- _Exercise prompt_:
Each line below with the string "Section" should be copied.

- _Input data_:
(** A [for] loop whose body may return early with an error. *)
Fixpoint for_each {A S E : Type} (f : S → A → result S E) (s : S) (l : list A) : result S E :=
  match l with
  | [] => Ok s
  | a :: l => let? s := f s a in for_each f s l
  end.

#[global] Instance result_eq_dec {A E} `{EqDecision A, EqDecision E} : EqDecision (result A E).
Proof. solve_decision. Defined.

Section results.
Context {A B E F : Type}.

Lemma rbind_Ok (r : result A E) (k : A → result B E) b :
  rbind r k = Ok b ↔ ∃ a, r = Ok a ∧ k a = Ok b.
Proof. destruct r; naive_solver. Qed.

Lemma reject_if_Ok (c : bool) (e : E) u : reject_if c e = Ok u ↔ c = false.
Proof. destruct u, c; naive_solver. Qed.

Lemma ok_or_Ok (o : option A) (e : E) a : ok_or o e = Ok a ↔ o = Some a.
Proof. destruct o; naive_solver. Qed.

Lemma map_err_Ok (f : E → F) (r : result A E) a : map_err f r = Ok a ↔ r = Ok a.
Proof. destruct r; naive_solver. Qed.

Lemma to_option_Some (r : result A E) a : to_option r = Some a ↔ r = Ok a.
Proof. destruct r; naive_solver. Qed.

End results.

Section loops.
Context {A E : Type}.

(** Loop rule: an invariant of the loop state, carried over the elements. *)
Lemma for_each_inv {S} (I : list A → S → Prop) (f : S → A → result S E) l s s' :
  I [] s →
  (∀ seen a s s', seen ++ [a] `prefix_of` l → I seen s → f s a = Ok s' → I (seen ++ [a]) s') →
  for_each f s l = Ok s' → I l s'.
Proof.
  intros H0 Hstep.
  assert (Hpre : ∀ todo seen s, seen ++ todo = l → I seen s →
    for_each f s todo = Ok s' → I l s').
  { induction todo as [|a todo IH]; intros seen s0 Hl HI; simpl.
    - rewrite app_nil_r in Hl. naive_solver.
    - intros (s1 & Hf & Hrest)%rbind_Ok.
      apply (IH (seen ++ [a]) s1); [by rewrite <-app_assoc| |done].
      apply (Hstep seen a s0); [|done|done]. exists todo. by rewrite <-app_assoc. }
  by apply (Hpre l [] s).
Qed.

Lemma for_each_app {S} (f : S → A → result S E) s l1 l2 :
  for_each f s (l1 ++ l2) = (let? s := for_each f s l1 in for_each f s l2).
Proof. revert s. induction l1 as [|a l1 IH]; intros s; simpl; [done|]. destruct (f s a); simpl; auto. Qed.

(** A loop without carried state is a conjunction over the elements. *)
Lemma for_each_unit_Ok (f : A → result unit E) l u :
  for_each (λ _, f) tt l = Ok u ↔ Forall (λ a, f a = Ok tt) l.
Proof.
  destruct u. induction l as [|a l IH]; simpl; [by split|].
  rewrite Forall_cons, rbind_Ok, <-IH. split.
  - by intros ([] & ? & ?).
  - intros []. by exists tt.
Qed.

(** A loop without carried state fails with the error of its first failing element. *)
Lemma for_each_unit_Err (f : A → result unit E) l e :
  for_each (λ _, f) tt l = Err e ↔
  ∃ l1 a l2, l = l1 ++ a :: l2 ∧ Forall (λ a, f a = Ok tt) l1 ∧ f a = Err e.
Proof.
  induction l as [|a l IH]; simpl.
  - split; [done|]. intros (l1 & a & l2 & Hl & _). by destruct l1.
  - destruct (f a) as [[]|e'] eqn:Ha; simpl.
    + rewrite IH. split.
      * intros (l1 & b & l2 & -> & ? & ?). exists (a :: l1), b, l2. by rewrite Forall_cons.
      * intros (l1 & b & l2 & Hl & Hl1 & Hb). destruct l1 as [|a' l1]; [by simplify_eq/=; congruence|].
        apply Forall_cons in Hl1 as []. simplify_eq/=. by exists l1, b, l2.
    + split.
      * intros [= ->]. by exists [], a, l.
      * intros (l1 & b & l2 & Hl & Hl1 & Hb). destruct l1 as [|a' l1].
        -- simplify_eq/=. congruence.
        -- apply Forall_cons in Hl1 as []. simplify_eq/=. congruence.
Qed.
End loops.

(** Inversion of successful computations: turns a hypothesis [e = Ok _], where
    [e] is built from the combinators above, into the facts its steps give. *)
Ltac invok_step :=
  match goal with
  | H : rbind _ _ = Ok _ |- _ =>
      apply rbind_Ok in H; destruct H as (? & ? & H)
  | H : reject_if _ _ = Ok _ |- _ => apply reject_if_Ok in H
  | H : ok_or _ _ = Ok _ |- _ => apply ok_or_Ok in H
  | H : map_err _ _ = Ok _ |- _ => apply map_err_Ok in H
  | H : Ok _ = Ok _ |- _ => injection H; clear H; intros; subst
  | H : Err _ = Ok _ |- _ => discriminate H
  | H : match ?x with _ => _ end = Ok _ |- _ => destruct x eqn:?
  | x : unit |- _ => destruct x
  end.
Ltac invok := repeat (invok_step; simpl in * ).

(** ** Machine integers

    [u32], [u64] and [usize] values are [N]; the arithmetic the source writes is
    written out at its width. *)

Definition u32_MAX : N := 2 ^ 32 - 1.
Definition u64_MAX : N := 2 ^ 64 - 1.
Definition i64_MAX : N := 2 ^ 63 - 1.

(** [x += 1] on a [u64] (wrapping, as built for release). *)
Definition u64_succ (x : N) : N := ((x + 1) mod 2 ^ 64)%N.
(** [u64::saturating_add], [u32::saturating_add], [u64::saturating_sub] *)
Definition u64_saturating_add (x y : N) : N := N.min (x + y) u64_MAX.
Definition u32_saturating_add (x y : N) : N := N.min (x + y) u32_MAX.
Definition saturating_sub (x y : N) : N := (x - y)%N.
(** [u64::checked_add] *)
Definition u64_checked_add (x y : N) : option N :=
  if (x + y <=? u64_MAX)%N then Some (x + y)%N else None.
(** [i64::try_from(u64)] and [u64::try_from(i64)] *)
Definition i64_try_from (x : N) : option Z :=
  if (x <=? i64_MAX)%N then Some (Z.of_N x) else None.
Definition u64_try_from (x : Z) : option N :=
  if (0 <=? x)%Z then Some (Z.to_N x) else None.

Lemma u64_succ_small x : (x < u64_MAX)%N → u64_succ x = (x + 1)%N.
Proof. unfold u64_succ, u64_MAX. intros. apply N.mod_small. lia. Qed.

Lemma i64_try_from_Some x z : i64_try_from x = Some z ↔ (x ≤ i64_MAX)%N ∧ z = Z.of_N x.
Proof.
  unfold i64_try_from. destruct (N.leb_spec x i64_MAX); split; [naive_solver|..].
  - intros [_ ->]. done.
  - done.
  - lia.
Qed.

Lemma u64_try_from_of_N x : u64_try_from (Z.of_N x) = Some x.
Proof.
  unfold u64_try_from. destruct (Z.leb_spec 0 (Z.of_N x)); [|lia].
  by rewrite N2Z.id.
Qed.
#[export] Hint Resolve u64_succ_small : orvek.

(** Identifiers are 128-bit values with the order of their bytes. *)
Abbreviation Uuid := N (only parsing).

(** ** Strings

    [String], [&str] and [Vec<u8>]/[&[u8]] are Rocq strings, that is sequences of
    8-bit characters: a Rust string is its UTF-8 encoding, so that [len] and
    [as_bytes] agree with the source. *)

Definition str_len (s : string) : N := N.of_nat (String.length s).
Definition str_is_empty (s : string) : bool :=
  match s with EmptyString => true | String _ _ => false end.
Definition str_eqb (s t : string) : bool := bool_decide (s = t).

Definition ascii_between (lo hi : N) (c : ascii) : bool :=
  let n := N_of_ascii c in (lo <=? n)%N && (n <=? hi)%N.
Definition ascii_is (n : N) (c : ascii) : bool := ascii_between n n c.

(** [str::trim().is_empty()]: every character has the Unicode property
    White_Space. The multi-byte cases are the UTF-8 forms of U+0085, U+00A0,
    U+1680, U+2000..U+200A, U+2028, U+2029, U+202F, U+205F and U+3000. *)
Fixpoint trim_is_empty (s : string) : bool :=
  match s with
  | EmptyString => true
  | String a s1 =>
      if ascii_between 9 13 a || ascii_is 32 a then trim_is_empty s1
      else match s1 with
      | EmptyString => false
      | String b s2 =>
          if ascii_is 194 a && (ascii_is 133 b || ascii_is 160 b) then trim_is_empty s2
          else match s2 with
          | EmptyString => false
          | String c s3 =>
              if (ascii_is 225 a && ascii_is 154 b && ascii_is 128 c)
                 || (ascii_is 226 a && ascii_is 128 b
                     && (ascii_between 128 138 c || ascii_is 168 c || ascii_is 169 c
                         || ascii_is 175 c))
                 || (ascii_is 226 a && ascii_is 129 b && ascii_is 159 c)
                 || (ascii_is 227 a && ascii_is 128 b && ascii_is 128 c)
              then trim_is_empty s3 else false
          end
      end
  end.

(** [str::bytes().all(p)] *)
Fixpoint str_forallb (p : ascii → bool) (s : string) : bool :=
  match s with
  | EmptyString => true
  | String c s => p c && str_forallb p s
  end.

(** [str::starts_with] *)
Fixpoint starts_with (s p : string) : bool :=
  match p, s with
  | EmptyString, _ => true
  | String a p, String b s => bool_decide (a = b) && starts_with s p
  | String _ _, EmptyString => false
  end.

(** [str::contains] of a string *)
Fixpoint str_contains (s p : string) : bool :=
  starts_with s p ||
  match s with EmptyString => false | String _ s => str_contains s p end.

Lemma str_app_nil s : EmptyString +:+ s = s.
Proof. done. Qed.
Lemma str_app_cons c s t : String c s +:+ t = String c (s +:+ t).
Proof. done. Qed.
Lemma str_app_assoc (x y z : string) : (x +:+ y) +:+ z = x +:+ (y +:+ z).
Proof. induction x as [|c x IH]; [done|]. by rewrite !str_app_cons, IH. Qed.
Lemma str_length_app s t : String.length (s +:+ t) = String.length s + String.length t.
Proof. induction s as [|c s IH]; [done|]. rewrite str_app_cons. simpl. by rewrite IH. Qed.
Lemma str_forallb_app p s t : str_forallb p (s +:+ t) = str_forallb p s && str_forallb p t.
Proof.
  induction s as [|c s IH]; [done|]. rewrite str_app_cons. simpl. by rewrite IH, andb_assoc.
Qed.
Lemma str_forallb_impl (p q : ascii → bool) s :
  (∀ c, p c = true → q c = true) → str_forallb p s = true → str_forallb q s = true.
Proof. intros H. induction s; simpl; [done|]. rewrite !andb_true_iff. naive_solver. Qed.
Lemma starts_with_app p s : starts_with (p +:+ s) p = true.
Proof.
  induction p as [|c p IH]; [by destruct s|]. rewrite str_app_cons. cbn [starts_with].
  by rewrite bool_decide_true, IH.
Qed.

(** ** Ordered maps and sets

    [BTreeMap] and [BTreeSet] are [gmap] and [gset]; where the source iterates,
    the traversal follows the key order. *)

Class KeyOrder (K : Type) `{EqDecision K} := {
  key_le : relation K;
  #[global] key_le_dec :: RelDecision key_le;
  #[global] key_le_po :: PartialOrder key_le;
  #[global] key_le_total :: Total key_le;
}.

#[global] Program Instance string_key_order : KeyOrder string := {| key_le := String.le |}.
#[global] Program Instance N_key_order : KeyOrder N := {| key_le := N.le |}.
#[global] Program Instance Z_key_order : KeyOrder Z := {| key_le := Z.le |}.

Section btree.
Context `{Countable K} {V : Type} `{!KeyOrder K}.
Implicit Types m : gmap K V.

Definition entry_le (a b : K * V) : Prop := key_le a.1 b.1.
#[local] Instance entry_le_dec : RelDecision entry_le := λ a b, decide (key_le a.1 b.1).

(** [BTreeMap::iter] *)
Definition btree_iter m : list (K * V) := merge_sort entry_le (map_to_list m).
(** [BTreeMap::keys] and [BTreeMap::values] *)
Definition btree_keys m : list K := (btree_iter m).*1.
Definition btree_values m : list V := (btree_iter m).*2.
(** [BTreeSet::iter] *)
Definition bset_iter (s : gset K) : list K := merge_sort key_le (elements s).

(** [values().any(p)]: the order of the traversal does not matter. *)
Definition any_value (p : V → bool) m : bool := existsb p (btree_values m).

Lemma btree_iter_perm m : btree_iter m ≡ₚ map_to_list m.
Proof. apply merge_sort_Permutation. Qed.

Lemma elem_of_btree_iter m k v : (k, v) ∈ btree_iter m ↔ m !! k = Some v.
Proof. rewrite btree_iter_perm. apply elem_of_map_to_list. Qed.

Lemma elem_of_btree_values m v : v ∈ btree_values m ↔ ∃ k, m !! k = Some v.
Proof.
  unfold btree_values. rewrite list_elem_of_fmap. split.
  - intros ([k v'] & -> & Hin). exists k. by apply elem_of_btree_iter.
  - intros [k Hk]. exists (k, v). split; [done|]. by apply elem_of_btree_iter.
Qed.

Lemma elem_of_btree_keys m k : k ∈ btree_keys m ↔ is_Some (m !! k).
Proof.
  unfold btree_keys. rewrite list_elem_of_fmap. split.
  - intros ([k' v] & -> & Hin). exists v. by apply elem_of_btree_iter.
  - intros [v Hk]. exists (k, v). split; [done|]. by apply elem_of_btree_iter.
Qed.

Lemma elem_of_bset_iter (s : gset K) k : k ∈ bset_iter s ↔ k ∈ s.
Proof. unfold bset_iter. by rewrite merge_sort_Permutation, elem_of_elements. Qed.

Lemma NoDup_btree_keys m : NoDup (btree_keys m).
Proof.
  unfold btree_keys. rewrite btree_iter_perm. apply NoDup_fst_map_to_list.
Qed.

- _Response_:
Section results.
Section loops.
Section btree.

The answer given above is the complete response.